▸ Problem description: Starting with the line containing "Fixpoint strip_zeros (fuel" and going on through the line containing "for binary64. *)", return the lines of the data below exactly, and only those.

▸ Data for the task:
Definition dbl_valid (x : double) : bool := valid_binary 53 1024 x.
Definition dbl_is_finite (x : double) : bool :=
  match x with S754_zero _ | S754_finite _ _ _ => true | _ => false end.
Definition dbl_ltb (x y : double) : bool := SFltb x y.
Definition dbl_eqb (x y : double) : bool := SFeqb x y.
Definition dbl_sub (x y : double) : double := SFsub 53 1024 x y.
Definition dbl_div (x y : double) : double := SFdiv 53 1024 x y.
Definition dbl_abs (x : double) : double := SFabs x.
(** [double(z)] for an integer [z]. *)
Definition dbl_of_Z (z : Z) : double := binary_normalize 53 1024 z 0 false.
Definition dbl_zero : double := S754_zero false.
Definition dbl_one : double := dbl_of_Z 1.

(** The double nearest to the positive rational [p / q], ties to even. *)
Definition round_ratio (p q : positive) : double :=
  let '(m, e, l) := SFdiv_core_binary 53 1024 (Zpos p) 0 (Zpos q) 0 in
  binary_round_aux 53 1024 false m e l.

(** [std::stod] on [digits] or [digits.digits], the only spellings the sources
    pass to it; anything else is outside this model and is [None]. *)
Definition stod (s : string) : option double :=
  let a := digit_prefix s in
  let r := str_drop (String.length a) s in
  let conv n d := match n, d with
                  | Zpos p, Zpos q => Some (round_ratio p q)
                  | Z0, _ => Some dbl_zero
                  | _, _ => None
                  end in
  if str_empty a then None else
  match r with
  | EmptyString => conv (dval a) 1
  | String c b =>
      if Ascii.eqb c "."%char && str_all is_digit b
      then conv (dval (a +:+ b)) (10 ^ slen b) else None
  end.

(** ** Comparing [c * 10^k] with [m * 2^e]

    Both exponents can be negative, so the test clears denominators. *)

Definition dec_le_bin (c k m e : Z) : bool :=
  c * 10 ^ Z.max k 0 * 2 ^ Z.max (- e) 0 <=? m * 2 ^ Z.max e 0 * 10 ^ Z.max (- k) 0.
Definition bin_le_dec (m e c k : Z) : bool :=
  m * 2 ^ Z.max e 0 * 10 ^ Z.max (- k) 0 <=? c * 10 ^ Z.max k 0 * 2 ^ Z.max (- e) 0.

(** Does reading [c * 10^k] give back the double [m * 2^e]?  The reals that
    round to it form an interval around it, half a gap wide on each side; the
    gap below a power of two is half the gap above it.  In units of
    [2^(e-2)], with ties going to the even mantissa. *)
Definition round_trips (m : positive) (e c k : Z) : bool :=
  let low := if Pos.eqb m (2 ^ 52) && (-1074 <? e) then 4 * Zpos m - 1 else 4 * Zpos m - 2 in
  let high := 4 * Zpos m + 2 in
  if Z.even (Zpos m)
  then bin_le_dec low (e - 2) c k && dec_le_bin c k high (e - 2)
  else negb (dec_le_bin c k low (e - 2)) && negb (bin_le_dec high (e - 2) c k).

(** ** The shortest digits *)

(** [p] with [10^p <= m * 2^e < 10^(p+1)]. *)
Fixpoint exp_up (fuel : nat) (m e p : Z) : Z :=
  match fuel with
  | O => p
  | S f => if dec_le_bin 1 (p + 1) m e then exp_up f m e (p + 1) else p
  end.
Fixpoint exp_down (fuel : nat) (m e p : Z) : Z :=
  match fuel with
  | O => p
  | S f => if dec_le_bin 1 p m e then p else exp_down f m e (p - 1)
  end.
Definition dec_exponent (m e : Z) : Z :=
  if dec_le_bin 1 0 m e then exp_up 310 m e 0 else exp_down 330 m e (-1).

(** The two [n]-digit decimals around [m * 2^e]; of those that read back,
    the closer one. *)
Definition try_digits (m : positive) (e p n : Z) : option (Z * Z) :=
  let k := p - n + 1 in
  let num := Zpos m * 2 ^ Z.max e 0 * 10 ^ Z.max (- k) 0 in
  let den := 2 ^ Z.max (- e) 0 * 10 ^ Z.max k 0 in
  let q := num / den in
  let r := num mod den in
  match round_trips m e q k, round_trips m e (q + 1) k with
  | true, true => if (2 * r <? den) || ((2 * r =? den) && Z.even q) then Some (q, k) else Some (q + 1, k)
  | true, false => Some (q, k)
  | false, true => Some (q + 1, k)
  | false, false => None
  end.

Fixpoint search_digits (fuel : nat) (m : positive) (e p n : Z) : option (Z * Z) :=
  match fuel with
  | O => None
  | S f => match try_digits m e p n with
           | Some r => Some r
           | None => search_digits f m e p (n + 1)
           end
  end.

Fixpoint strip_zeros (fuel : nat) (c k : Z) : Z * Z :=
  match fuel with
  | O => (c, k)
  | S f => if c mod 10 =? 0 then strip_zeros f (c / 10) (k + 1) else (c, k)
  end.

(** Coefficient and exponent of the shortest decimal that reads back as
    [m * 2^e].  Seventeen digits are always enough for binary64. *)
Definition shortest (m : positive) (e : Z) : option (Z * Z) :=
  match search_digits 17 m e (dec_exponent (Zpos m) e) 1 with
  | Some (c, k) => Some (strip_zeros 17 c k)
  | None => None
  end.

(** ** The text *)

(** At least two exponent digits, as [printf("%e")]. *)
Definition pad2 (s : string) : string := if slen s <? 2 then "0" +:+ s else s.

Definition sci_text (ds : string) (k : Z) : string :=
  let x := k + slen ds - 1 in
  let body := if slen ds =? 1 then ds else str_take 1 ds +:+ "." +:+ str_drop 1 ds in
  body +:+ "e" +:+ (if x <? 0 then "-" else "+") +:+ pad2 (to_string (Z.abs x)).

(** Fixed notation.  An integer-valued double is printed with all its exact
    digits: among the spellings of that length it is the closest to the
    value. *)
Definition fixed_text (m e : Z) (ds : string) (k : Z) : string :=
  let num := m * 2 ^ Z.max e 0 in
  let den := 2 ^ Z.max (- e) 0 in
  if 0 <=? k then
    if num mod den =? 0 then to_string (num / den)
    else ds +:+ str_repeat (Z.to_nat k) "0"%char
  else if 0 <? slen ds + k then
    str_take (Z.to_nat (slen ds + k)) ds +:+ "." +:+ str_drop (Z.to_nat (slen ds + k)) ds
  else "0." +:+ str_repeat (Z.to_nat (- k - slen ds)) "0"%char +:+ ds.

(** [std::to_chars(first, last, value)] for a positive finite [value]: the
    shorter of the two notations, fixed on a tie; [None] is
    [errc::value_too_large], when the text does not fit in the buffer. *)
Definition to_chars (buffer : Z) (m : positive) (e : Z) : option string :=
  match shortest m e with
  | None => None
  | Some (c, k) =>
      let ds := to_string c in
      let f := fixed_text (Zpos m) e ds k in
      let s := sci_text ds k in
      let t := if slen f <=? slen s then f else s in
      if slen t <=? buffer then Some t else None
  end.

▸ Answer space:
Fixpoint strip_zeros (fuel : nat) (c k : Z) : Z * Z :=
  match fuel with
  | O => (c, k)
  | S f => if c mod 10 =? 0 then strip_zeros f (c / 10) (k + 1) else (c, k)
  end.

(** Coefficient and exponent of the shortest decimal that reads back as
    [m * 2^e].  Seventeen digits are always enough for binary64. *)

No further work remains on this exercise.